Whitin Observatory is an astronomical observatory owned and operated by Wellesley College. Built in 1900, with additions in 1906, 1967, and 2010, it is located in Wellesley, Massachusetts and named after Wellesley College trustee Mrs. John Crane Whitin (Sarah Elizabeth Whitin) of Whitinsville, who donated the funds for the observatory. Astronomer Sarah Frances Whiting was the first director of the new Wellesley College Astronomy Department.
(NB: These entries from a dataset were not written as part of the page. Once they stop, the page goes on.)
(* ===== verification/Vdso.v ===== *)
(** * Patching the vdso

    src/vdso_monkeypatch.c: the check of the vdso's system call entry, the
    patch written over it, the trampoline it jumps to and the hook the
    trampoline calls, on a small model of the i386: registers, a stack of
    32-bit words, bytes of code.  The kernel and what the C compiler is free
    to choose are parameters. *)

From stdpp Require Import base numbers list gmap.
From S2P Require Import Prelude I386.

Local Open Scope Z_scope.

(** ** Code *)

Definition vsyscall_offset : Z := 0x414.

Definition vsyscall_impl : list Z :=
  [0x51; 0x52; 0x55; 0x89; 0xe5; 0x0f; 0x34; 0x90; 0x90; 0x90; 0x90; 0x90; 0x90; 0x90;
   0xcd; 0x80; 0x5d; 0x5a; 0x59; 0xc3].

Definition vsyscall_monkeypatch : list Z := [0x50; 0xb8; 0x00; 0x00; 0x00; 0x00; 0xff; 0xe0].

(** The packed structure laid over the template's bytes. *)
Definition vsyscall_hook_trampoline_addr (bytes : list Z) : Z := le_value (take 4 (drop 2 bytes)).

Definition set_trampoline_addr (addr : Z) (bytes : list Z) : list Z :=
  take 2 bytes ++ le_bytes 4 addr ++ drop 6 bytes.

(** [monkey_patch]; [None]: the assertion on the template fails. *)
Definition monkey_patch (trampoline vsyscall : Z) (m : gmap Z Z) : option (gmap Z Z) :=
  if vsyscall_hook_trampoline_addr vsyscall_monkeypatch =? 0 then
    Some (write_bytes vsyscall (set_trampoline_addr trampoline vsyscall_monkeypatch) m)
  else None.

(** What [verify_vsyscall_insns] finds; [Fault]: an unmapped byte. *)
Inductive verified : Set := AllMatch | Mismatch (i : nat) (expected actual : Z) | Fault.

Fixpoint verify_from (i : nat) (expected : list Z) (a : Z) (m : gmap Z Z) : verified :=
  match expected with
  | [] => AllMatch
  | e :: expected =>
      match m !! a with
      | None => Fault
      | Some b => if b =? e then verify_from (S i) expected (a + 1) m else Mismatch i e b
      end
  end.

Definition verify_vsyscall_insns (vsyscall : Z) (m : gmap Z Z) : verified :=
  verify_from 0 vsyscall_impl vsyscall m.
The facilities include a 0.7m PlaneWave CDK700 reflector, a 12" Fitz/Clark refractor, a 6" Alvan Clark refractor, a Hale Spectrohelioscope, and Meade 8" SCTs.

== History ==
In 1896, Wellesley College physics professor Sarah Frances Whiting met trustee Sarah Elizabeth Whitin at a traditional college ceremony, "Float Night." The conversation turned to a 12" refracting telescope Whiting had used that was being offered for sale,
and as told in Wellesley College 1875–1975: A Century of Women:

In the fall of 1898 she proposed to give, and the Trustees "voted to accept with gratitude," "a 12" telescope and a simple building to house the instrument." Then at a Trustees meeting the following May, "Mrs. Whitin stated that she now proposes to construct the Observatory of white marble in place of brick." When it was formally opened on October 8, 1900, Miss Hazard could report that it housed "a 12" refractor with micrometer, polarizing photometer, and star and sun spectroscopes. A Rowland concave grating spectroscope, of 6' focus, with its accompanying heliostat, is set up in a room capable of being darkened completely. The library is a beautiful room, and the dome by Warner and Swasey is all that it should be.
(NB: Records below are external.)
(** The word the loop is at. *)
Lemma word_of M p q a : string_at M p q -> p <= a <= q -> a mod 4 = 0 -> exists b0 b1 b2 b3,
  (byte b0 /\ byte b1 /\ byte b2 /\ byte b3) /\
  (M !! a = Some b0 /\ M !! (a + 1) = Some b1 /\ M !! (a + 2) = Some b2 /\ M !! (a + 3) = Some b3) /\
  load32 a M = Some (word b0 b1 b2 b3) /\ 0 <= word b0 b1 b2 b3 < 2 ^ 32.
Proof.
  intros Hs Ha H4. assert (a <= 4 * (q / 4)) by lia. pose proof (str_order _ _ _ Hs).
  destruct (str_byte _ _ _ Hs a) as (b0 & E0 & B0); [lia|].
  destruct (str_byte _ _ _ Hs (a + 1)) as (b1 & E1 & B1); [lia|].
  destruct (str_byte _ _ _ Hs (a + 2)) as (b2 & E2 & B2); [lia|].
  destruct (str_byte _ _ _ Hs (a + 3)) as (b3 & E3 & B3); [lia|].
  exists b0, b1, b2, b3. split_and!; try done. 
  - by apply word_load32.
  - unfold word. lia.
  - unfold word. lia.
Qed.

Lemma nul_in_word M p q a b0 b1 b2 b3 : string_at M p q -> p <= a <= q -> a mod 4 = 0 ->
  M !! a = Some b0 -> M !! (a + 1) = Some b1 -> M !! (a + 2) = Some b2 -> M !! (a + 3) = Some b3 ->
  (b0 <> 0 /\ b1 <> 0 /\ b2 <> 0 /\ b3 <> 0) <-> a + 4 <= q.
Proof.
  intros Hs Ha H4 E0 E1 E2 E3. pose proof (str_nul _ _ _ Hs) as Hn. split.
  - intros (N0 & N1 & N2 & N3). destruct (Z.le_gt_cases (a + 4) q) as [|Hlt]; [done|]. exfalso.
    assert (q = a \/ q = a + 1 \/ q = a + 2 \/ q = a + 3) as [->|[->|[->| ->]]] by lia; congruence.
  - intros Hq. pose proof (str_nonzero _ _ _ Hs) as Hnz.
    split_and!; intros ->; [apply (Hnz a)|apply (Hnz (a + 1))|apply (Hnz (a + 2))|apply (Hnz (a + 3))]; done || lia.
Qed.

(** Where the loop leaves: behind the word of the NUL, which is in ecx but for
    the magic. *)
Definition found (M : gmap Z Z) (q b sp bp si di : Z) (tr : list regs) (m : machine) : Prop :=
  exists w d f, load32 (4 * (q / 4)) M = Some w /\
    m = MkMachine (MkRegs (4 * (q / 4) + 4) (u32 (w + magic)) d b sp bp si di) f M tr.

(** An iteration: out of the loop at the word of the NUL, on to the next
    word before. *)
Lemma exec_word M p q a c b sp bp si di f tr : string_at M p q -> p <= a <= q -> a mod 4 = 0 ->
  let o := exec iteration (MkMachine (MkRegs a c 0 b sp bp si di) f M tr) in
  if q <? a + 4
  then exists m, found M q b sp bp si di tr m /\ (o = Goto L3 m \/ o = Next m /\ zf (fl m) = false)
  else exists c' f', o = Next (MkMachine (MkRegs (a + 4) c' 0 b sp bp si di) f' M tr) /\ zf f' = true.
Proof.
  intros Hs Ha H4 o. pose proof (str_order _ _ _ Hs). pose proof (str_end _ _ _ Hs).
  destruct (word_of _ _ _ _ Hs Ha H4) as (b0 & b1 & b2 & b3 & (B0 & B1 & B2 & B3) & (E0 & E1 & E2 & E3) & Hw & Hr).
  pose proof (iteration_exact b0 b1 b2 b3 B0 B1 B2 B3) as Hx. cbv zeta in Hx.
  rewrite (nul_in_word _ _ _ _ _ _ _ _ Hs Ha H4 E0 E1 E2 E3), Z.lxor_comm in Hx.
  set (w := word b0 b1 b2 b3) in *. pose proof (exec_iteration a c b sp bp si di f M tr w) as Ho. cbv zeta in Ho.
  fold o in Ho. rewrite Ho by (done || lia). clear Ho o.
  destruct (Z.ltb_spec q (a + 4)) as [Hq|Hq].
  - assert (4 * (q / 4) = a) as Ea by lia. unfold found. rewrite Ea.
    destruct (Z.leb_spec (2 ^ 32) (w + magic)) as [Hc|Hc]; eexists; (split; [by do 3 eexists|]); [right|by left].
    split; [done|]. apply Z.eqb_neq. intros E. assert (a + 4 <= q) by by apply Hx. lia.
  - apply Hx in Hq as [Hc E]. rewrite (proj2 (Z.leb_le _ _) Hc). rewrite E. by do 2 eexists.
Qed.

Lemma exec_word_nz l M p q a c b sp bp si di f tr : string_at M p q -> p <= a <= q -> a mod 4 = 0 ->
  let o := exec (iteration ++ [J NZ L3] ++ l) (MkMachine (MkRegs a c 0 b sp bp si di) f M tr) in
  if q <? a + 4 then exists m, found M q b sp bp si di tr m /\ o = Goto L3 m
  else exists c' f', o = exec l (MkMachine (MkRegs (a + 4) c' 0 b sp bp si di) f' M tr).
Proof.
  intros Hs Ha H4 o. pose proof (exec_word M p q a c b sp bp si di f tr Hs Ha H4) as H. cbv zeta in H.
  subst o. rewrite exec_app. destruct (q <? a + 4).
  - destruct H as (m & Hm & [->|[-> Hz]]); exists m; (split; [done|]); [done|].
    cbn [app]. rewrite exec_cons. cbn [exec1 holds fl]. by rewrite Hz.
  - destruct H as (c' & f' & -> & Hz). exists c', f'. cbn [app]. rewrite exec_cons. cbn [exec1 holds fl]. by rewrite Hz.
Qed.

(** The unrolled loop: sixteen bytes. *)
Lemma block_L1 M p q a c b sp bp si di f tr : string_at M p q -> p <= a <= q -> a mod 4 = 0 ->
  let o := block L1 (MkMachine (MkRegs a c 0 b sp bp si di) f M tr) in
  if q <? a + 16 then exists m, found M q b sp bp si di tr m /\ o = Goto L3 m
  else exists c' f', o = Goto L1 (MkMachine (MkRegs (a + 16) c' 0 b sp bp si di) f' M tr).
Proof.
  intros Hs Ha H4 o. subst o. unfold Strlen.block. cbn [code].
  pose proof (exec_word_nz (iteration ++ [J NZ L3] ++ iteration ++ [J NZ L3] ++ iteration ++ [J Z_ L1])
    M p q a c b sp bp si di f tr Hs Ha H4) as H1. cbv zeta in H1.
  destruct (Z.ltb_spec q (a + 4)) as [Hq1|Hq1].
  { destruct H1 as (m & Hm & ->). rewrite (proj2 (Z.ltb_lt q (a + 16))) by lia. by exists m. }
  destruct H1 as (c1 & f1 & ->).
  pose proof (exec_word_nz (iteration ++ [J NZ L3] ++ iteration ++ [J Z_ L1])
    M p q (a + 4) c1 b sp bp si di f1 tr Hs ltac:(lia) ltac:(lia)) as H2. cbv zeta in H2.
  destruct (Z.ltb_spec q (a + 4 + 4)) as [Hq2|Hq2].
  { destruct H2 as (m & Hm & ->). rewrite (proj2 (Z.ltb_lt q (a + 16))) by lia. by exists m. }
  destruct H2 as (c2 & f2 & ->).
  pose proof (exec_word_nz (iteration ++ [J Z_ L1])
    M p q (a + 4 + 4) c2 b sp bp si di f2 tr Hs ltac:(lia) ltac:(lia)) as H3. cbv zeta in H3.
  destruct (Z.ltb_spec q (a + 4 + 4 + 4)) as [Hq3|Hq3].
  { destruct H3 as (m & Hm & ->). rewrite (proj2 (Z.ltb_lt q (a + 16))) by lia. by exists m. }
  destruct H3 as (c3 & f3 & ->). rewrite exec_app.
  pose proof (exec_word M p q (a + 4 + 4 + 4) c3 b sp bp si di f3 tr Hs ltac:(lia) ltac:(lia)) as H5.
  cbv zeta in H5. replace (a + 4 + 4 + 4 + 4) with (a + 16) in H5 by lia.
  destruct (q <? a + 16).
  - destruct H5 as (m & Hm & [->|[-> Hz]]); exists m; (split; [done|]); [done|]. rewrite exec_cons. cbn [exec1 holds fl]. by rewrite Hz.
  - destruct H5 as (c4 & f4 & -> & Hz). exists c4, f4. rewrite exec_cons. cbn [exec1 holds fl]. by rewrite Hz.
Qed.

(** The loop ends at the word of the NUL. *)
Lemma loop_L1 M p q b sp bp si di tr : string_at M p q ->
  forall n a c f, p <= a <= q -> a mod 4 = 0 -> q - a < 16 * Z.of_nat (S n) ->
  exists m k, found M q b sp bp si di tr m /\ (k <= S n)%nat /\
    forall fuel, run (k + fuel) L1 (MkMachine (MkRegs a c 0 b sp bp si di) f M tr) = run fuel L3 m.
Proof.
  intros Hs n. induction n as [|n IH]; intros a c f Ha H4 Hn;
    pose proof (block_L1 M p q a c b sp bp si di f tr Hs Ha H4) as H; cbv zeta in H;
    destruct (Z.ltb_spec q (a + 16)) as [Hq|Hq]; try lia.
  1,2: destruct H as (m & Hm & E); exists m, 1%nat; split; [done|]; split; [lia|]; intros fuel;
    cbn [Nat.add Strlen.run]; by rewrite E.
  destruct H as (c' & f' & E). destruct (IH (a + 16) c' f') as (m & k & Hm & Hk & Hr); [lia|lia|lia|].
  exists m, (S k). split; [done|]. split; [lia|]. intros fuel. cbn [Nat.add Strlen.run]. rewrite E. apply Hr.
Qed.

(** *** Which byte it is *)

(** A counter counted up when the NUL is the [i]th byte of its word or later. *)
Definition bump (i q v : Z) : Z := if i <=? q mod 4 then u32 (v + 1) else v.

Lemma word_bytes b0 b1 b2 b3 : byte b0 -> byte b1 -> byte b2 -> byte b3 ->
  let w := word b0 b1 b2 b3 in
  (w mod 256 - 0) mod 256 = b0 /\ w / 256 mod 256 = b1 /\ (Z.shiftr w 16 mod 256 - 0) mod 256 = b2.
Proof.
  intros H0 H1 H2 H3 w. rewrite Z.shiftr_div_pow2 by lia. change (2 ^ 16) with 65536.
  unfold byte, w, word in *. lia.
Qed.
Whiting used the telescope in teaching her classes in astronomy to Wellesley students, one of the first of its kind. It quickly became apparent that the Observatory would need to be expanded. Sarah Frances Whiting wrote in Whitin's obituary "An Appreciation," which appeared in The Wellesley College News

I knew from the first that it was not large enough for the kind of work we wished to do, and that the nearest college residence hall was too far off for the astronomical staff to be present for the nightly vigil with the stars. Mrs. Whitin herself soon perceived this and of her own initiative began to think of an Observatory House, and an enlargement to the Observatory itself.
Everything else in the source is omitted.